[YOUR OBJECTIVE] Reproduce word for word, from the entries below, the line with "Definition post_operator_tokens (w_a", the line with "match requireTenantPermission (members", and every line between them, and nothing more.
[Opening DATA EXCERPTS section]
(** POST /api/tenant/operator-tokens; the body is the name and the days to
    expiry, 30 by default *)
Definition post_operator_tokens (w_a : admin_world) (session : option jsstr) (stepUp blocked : bool)
    (body : option (jsstr * option Z)) (id plaintext : jsstr) (now now' : Z) : atx admin_response :=
  match session with
  | None => deny_ UNAUTHORIZED
  | Some userId =>
      match requireTenantPermission (members w_a) userId OPERATOR_TOKEN_MANAGE with
      | None => deny_ FORBIDDEN
      | Some (tenantId, _) =>
          if stepUp then deny OPERATOR_TOKEN_STALE_SESSION
          else if blocked then deny_ RATE_LIMIT_EXCEEDED
          else match body with
          | None => deny_ VALIDATION_ERROR
          | Some (name, days) =>
              let expiresInDays := default 30 days in
              if negb ((1 <=? Z.of_nat (length name)) && (Z.of_nat (length name) <=? 128)
                       && (1 <=? expiresInDays) && (expiresInDays <=? 90))
              then deny_ VALIDATION_ERROR
              else fun w =>
                if Nat.leb TOKEN_LIMIT_PER_TENANT (size (select (token_live tenantId now') (aw_tokens w)))
                then (w, Ok (AError OPERATOR_TOKEN_LIMIT_EXCEEDED))
                else if has (aw_tokens w !! id)
                        || has (find_by (fun t => ot_tokenHash t =s sha256_hex plaintext) (aw_tokens w))
                then (w, Throw DuplicateKey)
                else (set_tokens (<[id :=
                        {| ot_tokenHash := sha256_hex plaintext; ot_prefix := take 8 plaintext; ot_name := name;
                           ot_tenantId := tenantId; ot_subjectUserId := userId; ot_createdByUserId := userId;
                           ot_scope := OPERATOR_TOKEN_SCOPE_MAINTENANCE;
                           ot_expiresAt := now + expiresInDays * MS_PER_DAY; ot_revokedAt := None;
                           ot_lastUsedAt := None |}]> (aw_tokens w)) w, Ok AOk)
          end
      end
  end.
[Closing DATA EXCERPTS section]
[RESULT FOR THIS TASK]
Definition post_operator_tokens (w_a : admin_world) (session : option jsstr) (stepUp blocked : bool)
    (body : option (jsstr * option Z)) (id plaintext : jsstr) (now now' : Z) : atx admin_response :=
  match session with
  | None => deny_ UNAUTHORIZED
  | Some userId =>
      match requireTenantPermission (members w_a) userId OPERATOR_TOKEN_MANAGE with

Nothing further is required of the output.